(* ===== verification/Producers.v ===== *)
(** * psibase: the Producers service

    [src/packages/system/Producers/src/Producers.cpp]: the block producers, the
    thresholds of their votes, and the auth service of the accounts
    [prods-weak] and [prods-strong].  A write of the native status row runs
    [Transact::kvNotify]; the service brackets it with
    [skipBilling]/[endSkipBilling], so the notification is part of the model
    here.  The packed sizes it reports are a parameter ([row_sizes]). *)

From S2P Require Import Prelude Names Services AuthAny Accounts AuthServices Transact TransactTheorems.

Module Producers.

Definition DEFAULT_MAX_PRODS : Z := 13.

(** ** Claims *)

(** The order of [std::tie(service, rawData)]: [char] is signed. *)
Definition compare_claim (a b : Claim) : comparison :=
  then_compare (claim_service a ?= claim_service b)
    (lex_compare (map (to_signed 8) (claim_rawData a)) (map (to_signed 8) (claim_rawData b))).
Definition claim_lt (a b : Claim) : bool := match compare_claim a b with Lt => true | _ => false end.
Definition claim_le (a b : Claim) : Prop := compare_claim a b <> Gt.
#[export] Instance claim_le_dec a b : Decision (claim_le a b).
Proof. unfold claim_le. apply _. Defined.

(** [std::ranges::lower_bound]: the search among [len] elements from [first]. *)
Fixpoint lower_bound_loop (fuel : nat) (l : list Claim) (value : Claim) (first len : nat) : nat :=
  match fuel with
  | O => first
  | S fuel =>
      if (len =? 0)%nat then first
      else
        let half := (len / 2)%nat in
        let mid := (first + half)%nat in
        if claim_lt (nth mid l no_claim) value
        then lower_bound_loop fuel l value (mid + 1) (len - half - 1)
        else lower_bound_loop fuel l value first half
  end.

(** [std::ranges::binary_search]. *)
Definition binary_search (l : list Claim) (value : Claim) : bool :=
  let first := lower_bound_loop (length l) l value 0 (length l) in
  (first <? length l)%nat && negb (claim_lt value (nth first l no_claim)).

Definition satisfiesClaim (expected : Claim) (claims_sorted : list Claim) : bool :=
  bool_decide (expected = no_claim) || binary_search claims_sorted expected.

(** ** Thresholds *)

Definition getThreshold_cft (producers : list Producer) (account : AccountNumber) : Z :=
  if account =? producerAccountWeak then 1 else Z.of_nat (length producers) / 2 + 1.
Definition getThreshold_bft (producers : list Producer) (account : AccountNumber) : Z :=
  if account =? producerAccountWeak then (Z.of_nat (length producers) + 2) / 3
  else Z.of_nat (length producers) * 2 / 3 + 1.

Definition status_threshold (d : ConsensusData) (account : AccountNumber) : Z :=
  match d with CftConsensus p => getThreshold_cft p account | BftConsensus p => getThreshold_bft p account end.

Definition getCurrentData : act ConsensusData :=
  status ← getStatus producers_service;
  mret (data (current_consensus (consensus status))).

Definition getNrProds : act Z :=
  d ← getCurrentData; mret (Z.of_nat (length (consensus_producers d))).

(** [::getProducers] and [::getNextProducers]. *)
Definition getProducerRows : act (list Producer) :=
  d ← getCurrentData; mret (consensus_producers d).
Definition getNextProducers : act (list Producer) :=
  status ← getStatus producers_service;
  mret (match next_consensus (consensus status) with
        | None => []
        | Some next => consensus_producers (data (pending_consensus next))
        end).

Definition countOverlapping (producers authorizers : list AccountNumber) : Z :=
  Z.of_nat (length (filter (fun p => contains authorizers p = true) producers)).

(** ** Actions *)

(** [std::unique] on a sorted vector. *)
Fixpoint unique (l : list Z) : list Z :=
  match l with
  | [] => []
  | x :: l => match unique l with y :: r => if x =? y then y :: r else x :: y :: r | [] => [x] end
  end.

Fixpoint check_each_service (accounts : list AccountNumber) : act unit :=
  match accounts with
  | [] => mret tt
  | account :: accounts =>
      code ← gets (fun w => n_code (w_native w) !! account);
      code ← (match code with Some c => mret c | None => abortMessage "Unknown service account" end);
      require (negb (Z.land (code_flags code) isVerify =? 0)) "Service account cannot be used for block production" ;;
      check_each_service accounts
  end.

Definition checkVerifyServices (producers : list Producer) : act unit :=
  let accounts := map (fun p => claim_service (prod_auth p)) (filter (fun p => prod_auth p <> no_claim) producers) in
  check_each_service (unique (merge_sort Z.le accounts)).

Definition getMaxProds : act Z :=
  config ← gets (fun w => p_maxProds (w_producers w));
  mret (match config with Some m => m | None => DEFAULT_MAX_PRODS end).

Definition setMaxProds (sender : AccountNumber) (maxProds : Z) : act unit :=
  require (sender =? producers_service) "sender must match service account" ;;
  modify_producers (set_p_maxProds (Some maxProds)).

(** [skipBilling] and [endSkipBilling] of the anonymous namespace. *)
Definition skipBilling : act unit :=
  enabled ← Transact.isResMonitoring;
  if (enabled : bool) then Transact.skipBilling producers_service 1 else mret tt.
Definition endSkipBilling : act unit :=
  enabled ← Transact.isResMonitoring;
  if (enabled : bool) then Transact.endSkipBilling producers_service else mret tt.

(** The producers of a consensus replaced, with its kind kept. *)
Definition with_producers (d : ConsensusData) (prods : list Producer) : ConsensusData :=
  match d with CftConsensus _ => CftConsensus prods | BftConsensus _ => BftConsensus prods end.

Definition set_next (status : StatusRow) (d : ConsensusData) : StatusRow :=
  let cur := current_consensus (consensus status) in
  {| chainId := chainId status; current := current status; head := head status;
     consensus := {| current_consensus := cur;
       next_consensus := Some {|
         pending_consensus := {| data := d; services := services cur; wasmConfig := wasmConfig cur |};
         pending_blockNum := blockNum (current status) |} |} |}.

(** [!next || next->blockNum == current.blockNum]. *)
Definition no_update_pending (status : StatusRow) : bool :=
  match next_consensus (consensus status) with
  | None => true
  | Some next => pending_blockNum next =? blockNum (current status)
  end.

Section actions.
Context {VS : VirtualServer} (row_sizes : StatusRow -> Z * Z).

(** [table.put(status)] on the native status table, which exists already. *)
Definition put_status (status : StatusRow) : act unit :=
  let '(keyLen, len) := row_sizes status in
  old ← gets (fun w => n_status (w_native w));
  modify_native (set_n_status (Some status)) ;;
  Transact.kvNotify 0 producers_service 0 keyLen
    (match old with Some o => (row_sizes o).2 | None => Transact.DNE end) len.

(** The common end of [setConsensus] and [setProducers]. *)
Definition update_next (d : ConsensusData -> ConsensusData) : act unit :=
  status ← gets (fun w => n_status (w_native w));
  status ← (match status with Some s => mret s | None => abortMessage "Missing status row" end);
  require (no_update_pending status) "Consensus update pending" ;;
  skipBilling ;;
  put_status (set_next status (d (data (current_consensus (consensus status))))) ;;
  endSkipBilling.

Definition check_producers (prods : list Producer) : act unit :=
  maxProds ← getMaxProds;
  require (match prods with [] => false | _ => true end) "There must be at least one producer" ;;
  require (Z.of_nat (length prods) <=? maxProds) "Maximum producers exceeded" ;;
  checkVerifyServices prods.

Definition setConsensus (sender : AccountNumber) (d : ConsensusData) : act unit :=
  require (sender =? producers_service) "sender must match service account" ;;
  check_producers (consensus_producers d) ;;
  update_next (fun _ => d).

Definition setProducers (sender : AccountNumber) (prods : list Producer) : act unit :=
  require (sender =? producers_service) "sender must match service account" ;;
  check_producers prods ;;
  update_next (fun old => with_producers old prods).
End actions.

Definition regCandidate (sender : AccountNumber) (endpoint : bytes) (claim : Claim) : act unit :=
  modify_producers (fun t => set_p_candidates
    (<[sender := {| cand_account := sender; cand_endpoint := endpoint; cand_claim := claim |}]> (p_candidates t)) t).

Definition unregCand (sender : AccountNumber) : act unit :=
  producers ← getProducerRows;
  require (negb (contains (map prod_name producers) sender)) "Cannot unregister: account is an active producer" ;;
  nextProducers ← getNextProducers;
  require (negb (contains (map prod_name nextProducers) sender))
    "Cannot unregister: account is scheduled to become a producer" ;;
  modify_producers (fun t => set_p_candidates (delete sender (p_candidates t)) t).

Definition getProducers : act (list AccountNumber) :=
  producers ← getProducerRows; mret (map prod_name producers).

Definition getThreshold (account : AccountNumber) : act Z :=
  require ((account =? producerAccountWeak) || (account =? producerAccountStrong)) "Invalid account" ;;
  d ← getCurrentData;
  mret (u32 (status_threshold d account)).

Definition antiThreshold (account : AccountNumber) : act Z :=
  n ← getNrProds;
  t ← getThreshold account;
  mret (u32 (n - t + 1)).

* **Activity**
Return, word for word, the lines of the data above from the line with "let cur := current_consensus" through the line with "Definition setProducers (sender", inclusive.

* **Answer**
  let cur := current_consensus (consensus status) in
  {| chainId := chainId status; current := current status; head := head status;
     consensus := {| current_consensus := cur;
       next_consensus := Some {|
         pending_consensus := {| data := d; services := services cur; wasmConfig := wasmConfig cur |};
         pending_blockNum := blockNum (current status) |} |} |}.

(** [!next || next->blockNum == current.blockNum]. *)
Definition no_update_pending (status : StatusRow) : bool :=
  match next_consensus (consensus status) with
  | None => true
  | Some next => pending_blockNum next =? blockNum (current status)
  end.

Section actions.
Context {VS : VirtualServer} (row_sizes : StatusRow -> Z * Z).

(** [table.put(status)] on the native status table, which exists already. *)
Definition put_status (status : StatusRow) : act unit :=
  let '(keyLen, len) := row_sizes status in
  old ← gets (fun w => n_status (w_native w));
  modify_native (set_n_status (Some status)) ;;
  Transact.kvNotify 0 producers_service 0 keyLen
    (match old with Some o => (row_sizes o).2 | None => Transact.DNE end) len.

(** The common end of [setConsensus] and [setProducers]. *)
Definition update_next (d : ConsensusData -> ConsensusData) : act unit :=
  status ← gets (fun w => n_status (w_native w));
  status ← (match status with Some s => mret s | None => abortMessage "Missing status row" end);
  require (no_update_pending status) "Consensus update pending" ;;
  skipBilling ;;
  put_status (set_next status (d (data (current_consensus (consensus status))))) ;;
  endSkipBilling.

Definition check_producers (prods : list Producer) : act unit :=
  maxProds ← getMaxProds;
  require (match prods with [] => false | _ => true end) "There must be at least one producer" ;;
  require (Z.of_nat (length prods) <=? maxProds) "Maximum producers exceeded" ;;
  checkVerifyServices prods.

Definition setConsensus (sender : AccountNumber) (d : ConsensusData) : act unit :=
  require (sender =? producers_service) "sender must match service account" ;;
  check_producers (consensus_producers d) ;;
  update_next (fun _ => d).

Definition setProducers (sender : AccountNumber) (prods : list Producer) : act unit :=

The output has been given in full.